Vatican news wrote that the agreement “ended decades of episcopal ordinations without papal consent, leading to a radically changed scenario in the past six years. Since then, about 10 bishops have been appointed and consecrated, and Beijing officially recognized the public role of several previously unrecognized bishops.”
Critics of the agreement, however, contend that it gives the CCP control over who will be bishops in China and, as such, too much control over the Church in China. As well, according to ChinaSource, an independent group that acts as watchdog over Vatican-China relations, the Chinese Catholic Patriotic Association (CCPA), which is the Chinese Catholic Church the CCP created in order to counter the underground Catholic Church that remains loyal to the pope, and the Chinese Bishops Catholic Conference (CBCC) have hatched a five-year plan (2023-2027) to implement the CCP’s policy of the “Sinicization of Christianity.” ChinaSource said, “Insofar as ‘Sinicization’ entails subordinating the Catholic Church to the communist concept of what religion in China should be, the CCPA and the CBCC have sold out and undermind the Agreement.” Basically, the CCP’s plan is to suppress religion in China by forcing it to take whatever shape the CCP demands. Cardinal Joseph Zen, former cardinal archbishop of Hong Kong, has been a fierce opponant of the Vatican’s attempts to negotiate with the CCP, insisting that the CCP does not negotiate in good faith and that their goal remains the suppression of the Church. He has also criticized what he sees as the Vatican’s abandonment of the underground Catholic Church in China, which has remained so loyal to the popes over the decades.

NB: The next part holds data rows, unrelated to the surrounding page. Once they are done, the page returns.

Definition pkg_ok (p : ffdc_pkg) : Prop :=
  in_range 16 (pkg_seq p) /\ in_range 16 (pkg_cmd p) /\ in_range 32 (pkg_rc p) /\
  Forall (in_range 32) (pkg_data p) /\ 3 + Z.of_nat (length (pkg_data p)) < 2 ^ 16.

Definition be_words (ws : list Z) : list Z := concat (be_bytes 4 <$> ws).

Lemma be_words_const ws : Forall (fun l => length l = 4%nat) (be_bytes 4 <$> ws).
Proof. apply Forall_fmap, Forall_true. intros w. apply length_be_bytes. Qed.

Lemma length_be_words ws : length (be_words ws) = (4 * length ws)%nat.
Proof. unfold be_words. by rewrite (length_concat_const _ 4 (be_words_const ws)), length_fmap. Qed.

Lemma be_words_get ws i w :
  ws !! i = Some w -> in_range 32 w -> be_val (slice (4 * i) 4 (be_words ws)) = w.
Proof.
  intros Hi Hw. rewrite <- (app_nil_r (be_words ws)). unfold be_words.
  rewrite (slice_concat 4 4 _ [] i (be_bytes 4 w)); [|apply be_words_const| |lia].
  - rewrite take_ge by (rewrite length_be_bytes; lia). rewrite be_val_be32. by apply wrap_small.
  - rewrite list_lookup_fmap, Hi. done.
Qed.

Lemma pkg_words_range p : pkg_ok p -> Forall (in_range 32) (pkg_words p).
Proof.
  intros (Hs & Hc & Hr & Hd & Hl). unfold pkg_words.
  rewrite !lor_shiftl_add by (unfold in_range in *; lia).
  cbn [app]. apply Forall_cons; split; [solve_range|].
  apply Forall_cons; split; [solve_range|]. apply Forall_cons. by split.
Qed.

Section Dump.
Context {D : Type} {K : Kernel D} {Al : Allocator}.
Context (h : gmap nat (list mval)) (n : nat) (c : sbefifo_context) (d : D) (f : list Z).
Hypothesis Hown : exists h0, own c h h0.
Hypothesis Hview : ffdc_view c h f.
Hypothesis Hsmall : Z.of_nat (length f) + 4 < 2 ^ 32.
Implicit Types (tr : list event).

(** Reading a word: it is refused beyond the end. *)
Lemma wp_get_uint32 tr o Q :
  0 <= o <= Z.of_nat (length f) ->
  (Z.of_nat (length f) < o + 4 -> Q (inl (-1)) (World h n (Sbe c d tr))) ->
  (o + 4 <= Z.of_nat (length f) ->
   Q (inr (be_val (slice (Z.to_nat o) 4 f))) (World h n (Sbe c d tr))) ->
  wp (sbefifo_ffdc_get_uint32 o) (World h n (Sbe c d tr)) Q.
Proof.
  intros Ho Hfail Hok. destruct Hview as [Hlen Hf]. destruct Hown as [h0 Hw].
  unfold sbefifo_ffdc_get_uint32. apply wp_bind, wp_get_sctx. rewrite Hlen.
  rewrite wrap_small by solve_range.
  destruct (Z.ltb_spec (Z.of_nat (length f)) (o + 4)); [apply wp_fail; auto|].
  unfold own in Hw. destruct (ffdc c) as [|b z].
  { subst f. simpl in *. lia. }
  destruct Hw as (-> & _). cbn [ptr_add].
  eapply wp_load_be32; [exact Hf|lia|rewrite length_fmap; lia| |auto].
  rewrite Z.add_0_l. apply slice_map.
Qed.

(** *** Any buffer: the walk ends inside it *)

Definition printed tr tr' : Prop := exists ls, tr' = tr ++ (EvPrint <$> ls).

Lemma printed_refl tr : printed tr tr.
Proof. exists []. by rewrite app_nil_r. Qed.

Lemma printed_snoc tr tr' l : printed (tr ++ [EvPrint l]) tr' -> printed tr tr'.
Proof. intros [ls ->]. exists (l :: ls). by rewrite <- app_assoc. Qed.

(** How a read that starts at [o] and takes at least [k] bytes ends. *)
Definition walk_post (o k : Z) tr (Q : Z + Z -> world (sbe D) -> Prop) (g : Z -> Z) : Prop :=
  (forall tr', printed tr tr' -> Q (inl (-1)) (World h n (Sbe c d tr'))) /\
  (forall tr' e, printed tr tr' -> o + k <= e <= Z.of_nat (length f) ->
     Q (inr (g e)) (World h n (Sbe c d tr'))).

Lemma wp_data_loop_any k : forall tr o Q,
  0 <= o <= Z.of_nat (length f) -> walk_post o 0 tr Q id ->
  wp (ffdc_data_loop k o) (World h n (Sbe c d tr)) Q.
Proof.
  induction k as [|k IH]; intros tr o Q Ho [H1 H2]; cbn [ffdc_data_loop].
  - apply wp_ret, (H2 tr o); [apply printed_refl|lia].
  - apply wp_bind, wp_get_uint32; [done|intros; by apply H1, printed_refl|intros Hk].
    apply wp_bind, wp_log. rewrite wrap_small by solve_range.
    apply IH; [lia|]. split; [intros tr' Hp|intros tr' e Hp He].
    + by eapply H1, printed_snoc.
    + apply H2; [by eapply printed_snoc|lia].
Qed.
(** Reading SRAM below 4 GiB returns the SRAM: for an SBE that serves [m],
    [sbefifo_sram_get addr size] is refused on a P9 context and otherwise hands
    over exactly the bytes [addr .. addr+size). The length it reports is that
    of the window, not that of the block. *)
Theorem sram_get_reads_memory (m : Z -> Z) chiplet addr size mode :
  0 <= addr -> 0 <= size -> addr + size + 7 < 2 ^ 32 ->
  (forall data, data_ok data -> serves_sram m (win_start 8 addr) (win_len 8 addr size) data) ->
  refines (D:=D) (rep_sram (win_len 8 addr size)) (sbefifo_sram_get chiplet addr size mode)
    (fun c a => if proc c =? SBEFIFO_PROC_P9 then (inl ENOSYS, a) else
       abs_long c 30 (sram_get_req chiplet addr size mode) 0xA403
         (win_len 8 addr size / 8 + 4) (fun _ => inr (region m addr size)) a).
Proof. intros. by apply sram_get_refines. Qed.
(** [if (reply.rc != SERVER_COMMAND_COMPLETE) { fprintf(stderr, "%s\n", reply.error); return EIO; }] *)
Definition check_complete (reply : cronus_reply) : M (cro D) unit :=
  if negb (r_rc reply =? SERVER_COMMAND_COMPLETE) then
    s ← load_cstr (r_error reply);
    clog (CevPrint s);;
    fail EIO
  else mret tt.

(** ** cfam.c *)

(** Neither the request nor the blocks of the reply are freed. *)
Definition cronus_getcfam (pib_index addr : Z) : M (cro D) Z :=
  c_assert (pib_index_ok pib_index);;
  cbuf_request ← cbuf_new 1024;
  key ← cronus_key;
  let flags := Z.lor (Z.lor INSTRUCTION_FLAG_DEVSTR INSTRUCTION_FLAG_CFAM_MAILBOX)
                     INSTRUCTION_FLAG_NO_PIB_RESET in
  cbuf_request ← cbuf_write_fields cbuf_request
    [W32 1;
     W32 key; W32 INSTRUCTION_TYPE_FSI; W32 (7 * 4);
     W32 5; W32 INSTRUCTION_CMD_READSPMEM; W32 flags; W32 addr; W32 (8 * 4);
     W32 4; WBytes (devstr pib_index) 4];
  cbuf_reply ← cronus_request key 0 cbuf_request;
  reply ← cronus_parse_reply key cbuf_reply;
  cbuf_free cbuf_reply;;
  check_complete reply;;
  let cbuf_reply := cbuf_init (r_data reply) (r_data_len reply) in
  '(capacity, cbuf_reply) ← cbuf_read_uint32 cbuf_reply;
  if negb (capacity =? 0x00000020) then fail EPROTO else
  '(bits, cbuf_reply) ← cbuf_read_uint32 cbuf_reply;
  if negb (bits =? 0x00000020) then fail EPROTO else
  '(value, _) ← cbuf_read_uint32 cbuf_reply;
  mret value.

The long history of the Catholic Church includes the on-going tension between Church and State, with the State, as usually represented by the king or emperor, insisting on having control over the Church in his or her country. Often this came in the form of choosing, or at least approving, bishops, the right of investiture (investing a bishop in his diocese), control of Church lands, insisting that priests in his or her country be employees of and primarily loyal to the State, the right to impose taxes on the Church, and control of education. The Church has struggled to maintain her independence, somtimes with more success, sometimes with less.
In the CCP, the Church is dealing with an especially hostile State, and one with a human rights record that is nothing less than abominable. Still, popes have felt the need to do what they can to maintain the freedom of Catholics to worship, to have access to the sacraments, and to educate their children in the faith in China. I am not one to say whether the Provisional Agreement is a wise move on the part of the Vatican or not. But I am highly suspicious of the motives of the CCP toward the Church, and of the sincerity of their intentions. I have no doubt that the CCP would (and has) violated the Agreement when they felt it necessary to maintain their agenda, which is ultimate control over nearly every activity of every citizen.
While doubtful of its efficacy in improving the situation for Catholics in China, I will continue to pray that Catholics in China will be free to live their faith sincerely and devoutly, without or with as little government interference as possible. This may be naive, but it is what I can do.
Be Christ for all. Bring Christ to all. See Christ in all.